▸ MATERIAL SUPPLIED
Definition head (shard : string) : prog string (result audit_err (option Event)) :=
  let* hp := readHeadPointer shard in
  match hp with
  | Ok (Some hp) =>
      if String.eqb (hp_Key hp) "" then list_head shard
      else
        let* r := getByKey (hp_Key hp) in
        match r with
        | Ok ev => if String.eqb (ev_Hash ev) (hp_Hash hp) && (ev_Sequence ev =? hp_Sequence hp)
                   then Ret (Ok (Some ev)) else list_head shard
        | Err _ => list_head shard
        end
  | _ => list_head shard
  end.

Definition readSlotRaw (key : string) : prog string (result serr string) :=
  let* r := sGet key in
  Ret (match r with Ok body => Ok (limited (2 ^ 20) body) | Err e => Err e end).

(** What the next attempt links to after losing the slot [seq] to [winner]. *)
Definition relink (seq : Z) (winner : Event) : string * Z :=
  let next := i64 (ev_Sequence winner + 1) in
  (ev_Hash winner, if seq <? next then next else i64 (seq + 1)).

Definition link (ev : Event) (prevHash : string) (seq : Z) : Event :=
  let ev := with_link ev prevHash seq (ev_Hash ev) in
  with_link ev prevHash seq (ComputeHash ev).

Definition event_opts (body : string) (t : time) : PutOptions :=
  if WORM_IsZero worm
  then {| IfNotExists := true; ContentLength := Z.of_nat (String.length body); RetainUntil := Time.zero; RetentionMode := WORMNone |}
  else {| IfNotExists := true; ContentLength := Z.of_nat (String.length body); RetainUntil := WORM_RetainUntil worm t;
          RetentionMode := worm_mode (match worm with Some p => Mode p | None => "" end) |}.

(** Where the backend makes no single-winner promise the slot is looked at before the put ... *)
Definition probe (key : string) : prog string (option Event) :=
  if ConditionalPut caps then Ret None
  else let* r := getByKey key in Ret (match r with Ok ev => Some ev | Err _ => None end).

(** ... and read back after it. *)
Definition read_back (key body : string) (r : result serr unit) : prog string (result serr unit) :=
  match r with
  | Ok _ =>
      if ConditionalPut caps then Ret r
      else
        let* stored := readSlotRaw key in
        Ret (match stored with
             | Ok b => if String.eqb b body then r else Err ErrAlreadyExists
             | Err _ => Err ErrAlreadyExists
             end)
  | Err _ => Ret r
  end.

Definition put_event (key body : string) : prog string (result serr unit) :=
  let* t := if WORM_IsZero worm then Ret Time.zero else now in
  let* r := sPut key body (event_opts body t) in
  read_back key body r.

(** The attempts; the event as it was stored. *)
Fixpoint append_loop (attempts : nat) (ev : Event) (prevHash : string) (seq : Z) : prog string (result audit_err Event) :=
  match attempts with
  | O => Ret (Err AE_GaveUp)
  | S attempts =>
      let ev := link ev prevHash seq in
      let key := keyFor ev in
      let body := encode ev in
      let* occupant := probe key in
      match occupant with
      | Some w => append_loop attempts ev (relink seq w).1 (relink seq w).2
      | None =>
          let* r := put_event key body in
          match r with
          | Ok _ => let* _ := writeHeadPointer (shardKeyFor ev) ev key in Ret (Ok ev)
          | Err ErrAlreadyExists =>
              let* w := getByKey key in
              match w with
              | Err e => Ret (Err e)
              | Ok w => append_loop attempts ev (relink seq w).1 (relink seq w).2
              end
          | Err e => Ret (Err (AE_Store e))
          end
      end
  end.

(** The fields a caller may leave out. *)
Definition complete (ev : Event) (t : time) (rb : list Z) : Event :=
  {| ev_Schema := if String.eqb (ev_Schema ev) "" then Schema else ev_Schema ev;
     ev_ID := if String.eqb (ev_ID ev) "" then newEventID t rb else ev_ID ev;
     ev_Sequence := ev_Sequence ev; ev_Timestamp := t;
     ev_Actor := if String.eqb (TrimSpace (ev_Actor ev)) "" then DefaultActor else ev_Actor ev;
     ev_Tenant := ev_Tenant ev; ev_Action := ev_Action ev; ev_Subject := ev_Subject ev; ev_Body := ev_Body ev;
     ev_PrevHash := ev_PrevHash ev; ev_Hash := ev_Hash ev |}.

Definition Append (rb : list Z) (ev : Event) : prog string (result audit_err Event) :=
  if String.eqb (ev_Action ev) "" then Ret (Err AE_Action)
  else
    let* t := if Time.IsZero (ev_Timestamp ev) then now else Ret (ev_Timestamp ev) in
    let ev := complete ev t rb in
    let* prev := head (shardKeyFor ev) in
    match prev with
    | Err e => Ret (Err e)
    | Ok None => append_loop maxAppendAttempts ev GenesisHash 0
    | Ok (Some p) => append_loop maxAppendAttempts ev (ev_Hash p) (i64 (ev_Sequence p + 1))
    end.

(** [AppendOrLog]: a failure goes to the log only. *)
Definition AppendOrLog (rb : list Z) (ev : Event) : prog string unit :=
  let* _ := Append rb ev in Ret ().
End store.

(** ** Keys of shards *)

Definition noslash (s : string) : Prop := CutByte s slash = None.

Definition int64 (n : Z) : Prop := min_int64 <= n <= max_int64.

Lemma noslash_app s t : noslash s -> noslash t -> noslash (s +:+ t).
Proof. unfold noslash. intros Hs Ht. by rewrite CutByte_None_app, Ht. Qed.

Lemma not_slash c : 127 < byte_of c -> Ascii.eqb c slash = false.
Proof. intros H. destruct (Ascii.eqb_spec c slash) as [->|]; [by vm_compute in H|done]. Qed.

Lemma in_range_high lo hi c : in_range lo hi c = true -> 128 <= lo -> Ascii.eqb c slash = false.
Proof. unfold in_range. intros H Hlo. apply not_slash. zbool. lia. Qed.

Lemma rune_tail_noslash c s n : rune_tail (String c s) = Some n -> noslash (stake n s).
Proof.
  unfold noslash, rune_tail, is_cont. intros H.
  destruct (byte_of c <? 128); [by injection H as <-|].
  destruct s as [|c1 s]; [done|]. destruct ((194 <=? byte_of c) && _).
  { destruct (in_range 128 191 c1) eqn:E; [|done]. injection H as <-. cbn. by rewrite (in_range_high _ _ _ E) by lia. }
  destruct s as [|c2 s]; [done|]. destruct ((224 <=? byte_of c) && _).
  { destruct (in_range _ _ c1 && _) eqn:E; [|done]. apply andb_true_iff in E as [E1 E2]. injection H as <-. cbn.
    rewrite (in_range_high _ _ _ E1), (in_range_high _ _ _ E2) by (try case_match; lia). done. }
  destruct s as [|c3 s]; [done|]. destruct ((240 <=? byte_of c) && _); [|done].
  destruct (in_range _ _ c1 && _ && _) eqn:E; [|done]. apply andb_true_iff in E as [E E3]. apply andb_true_iff in E as [E1 E2].
  injection H as <-. cbn.
  rewrite (in_range_high _ _ _ E1), (in_range_high _ _ _ E2), (in_range_high _ _ _ E3) by (try case_match; lia). done.
Qed.

Lemma sanitize_runes_noslash s tail : noslash (stake tail s) -> noslash (sanitize_runes tail s).
Proof.
  unfold noslash. revert tail. induction s as [|c s IH]; intros [|tail] H; cbn [sanitize_runes]; try done.
  - destruct (rune_tail (String c s)) as [n|] eqn:E.
    + cbn [CutByte]. unfold segment_rune at 1. destruct (Ascii.eqb c slash) eqn:Ec; cbn [orb].
      * cbn. rewrite IH; [done|]. by eapply rune_tail_noslash.
      * destruct (_ || _); cbn; rewrite ?Ec, IH; try done; by eapply rune_tail_noslash.
    + cbn. by rewrite IH.
  - cbn in H |- *. destruct (Ascii.eqb c slash); [done|]. rewrite IH; [done|]. by destruct (CutByte (stake tail s) slash) as [[]|].
Qed.

Lemma shardKeyFor_noslash ev : noslash (shardKeyFor ev).
Proof.
  unfold shardKeyFor. repeat case_match; try done; apply noslash_app; try done; by apply sanitize_runes_noslash.
Qed.

Lemma hexLow_noslash n z : noslash (hexLow n z).
Proof.
  revert z. induction n as [|n IH]; intros z; cbn [hexLow]; [done|]. apply noslash_app; [apply IH|].
  unfold noslash. cbn. destruct (Ascii.eqb_spec (hexDigitLow (z mod 16)) slash) as [E|]; [|done].
  pose proof (hexNibble_digitLow (z mod 16) (Z.mod_pos_bound z 16 ltac:(lia))) as H. by rewrite E in H.
Qed.

Lemma hexSeq_inj n n' : int64 n -> int64 n' -> hexSeq n = hexSeq n' -> n = n'.
Proof.
  unfold int64, min_int64, max_int64, hexSeq. intros Hn Hn' E. pose proof (hexParse_hexLow 16 n 0) as H. pose proof (hexParse_hexLow 16 n' 0) as H'.
  rewrite E, H' in H. injection H as H. change (16 ^ Z.of_nat 16) with (2 ^ 64) in H.
  pose proof (Z.div_mod n (2 ^ 64) ltac:(lia)). pose proof (Z.div_mod n' (2 ^ 64) ltac:(lia)). lia.
Qed.

(** What lies under a shard's directory without a further slash lies under no other shard's, except
    that the global chain's directory contains the others. *)
Lemma dir_prefix sh sh' base : noslash sh -> noslash sh' -> noslash base ->
  HasPrefix (shardEventDir sh +:+ base) (shardEventDir sh') = true ->
  sh = sh' \/ sh' = "" /\ HasPrefix (shardEventDir sh +:+ base) shardsRoot = true.
Proof.
  intros Hsh Hsh' Hb H. unfold shardEventDir in *.
  destruct (String.eqb_spec sh "") as [->|Hne], (String.eqb_spec sh' "") as [->|Hne']; [by left| | |].
  - apply HasPrefix_inv in H as [t Ht]. cbn in Ht. injection Ht as Ht. rewrite Ht in Hb. by unfold noslash in Hb; cbn in Hb.
  - right. split; [done|]. rewrite !string_app_assoc. apply HasPrefix_app.
  - left. apply HasPrefix_inv in H as [t Ht]. rewrite !string_app_assoc in Ht.
    assert (forall a b : string, shardsRoot +:+ a = shardsRoot +:+ b -> a = b) as Hinj by (intros a b E; cbn in E; by injection E).
    apply Hinj in Ht. assert (SplitByte (sh +:+ ("/" +:+ base)) slash = SplitByte (sh' +:+ ("/" +:+ t)) slash) as Hs by by rewrite Ht.
    change ("/" +:+ base) with (String slash base) in Hs. change ("/" +:+ t) with (String slash t) in Hs.
    rewrite !SplitByte_app in Hs by done. by injection Hs.
Qed.

Lemma slot_eq sh n : slot sh n = shardEventDir sh +:+ (hexSeq n +:+ ".json").
Proof. reflexivity. Qed.

Lemma head_eq sh : headKeyForShard sh = shardEventDir sh +:+ "_head.json".
Proof. unfold headKeyForShard, shardEventDir. destruct (String.eqb sh ""); [done|]. by rewrite !string_app_assoc. Qed.

Lemma slot_base n : noslash (hexSeq n +:+ ".json").
Proof. apply noslash_app; [apply hexLow_noslash|done]. Qed.

Lemma shardEventDir_inj sh sh' : noslash sh -> noslash sh' -> shardEventDir sh = shardEventDir sh' -> sh = sh'.
Proof.
  intros H H' E. destruct (dir_prefix sh sh' "" H H' eq_refl) as [|[-> Hp]]; [|done|].
  - rewrite string_app_nil_r, E. pose proof (HasPrefix_app (shardEventDir sh') "") as P. by rewrite string_app_nil_r in P.
  - rewrite E in Hp. done.
Qed.

Lemma slot_inj sh sh' n n' : noslash sh -> noslash sh' -> int64 n -> int64 n' -> slot sh n = slot sh' n' -> sh = sh' /\ n = n'.
Proof.
  intros Hs Hs' Hn Hn' E. rewrite !slot_eq in E. apply string_app_inj_length in E as [Ed Eb].
  - apply string_app_inj_length in Eb as [Eh _]; [|done]. split; [by apply shardEventDir_inj|by apply hexSeq_inj].
  - rewrite !string_app_length. unfold hexSeq. by rewrite !hexLow_length.
Qed.

Lemma slot_not_head sh sh' n : slot sh n <> headKeyForShard sh'.
Proof.
  rewrite slot_eq, head_eq. intros E.
  assert (forall d b, noslash b -> basename (shardEventDir d +:+ b) = b) as Hb.
  { intros d b H. unfold shardEventDir. destruct (String.eqb d ""); [by apply (basename_app "audit")|].
    rewrite !string_app_assoc. change ("/" +:+ b) with (String slash b). rewrite <- string_app_assoc. by apply basename_app. }
  apply (f_equal basename) in E. rewrite !Hb in E by (apply slot_base || done).
  apply (f_equal String.length) in E. rewrite string_app_length in E. unfold hexSeq in E. by rewrite hexLow_length in E.
Qed.

(** ** The chain *)

(** What an append adds to an event the caller gave. *)
Definition payload (ev : Event) : Event := with_link ev "" 0 "".

Lemma with_link_shard ev p n h : shardKeyFor (with_link ev p n h) = shardKeyFor ev.
Proof. reflexivity. Qed.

▸ EXERCISE DETAILS
Look over the data above and show each line that contains "ContentLength".

▸ RESPONSE
  then {| IfNotExists := true; ContentLength := Z.of_nat (String.length body); RetainUntil := Time.zero; RetentionMode := WORMNone |}
  else {| IfNotExists := true; ContentLength := Z.of_nat (String.length body); RetainUntil := WORM_RetainUntil worm t;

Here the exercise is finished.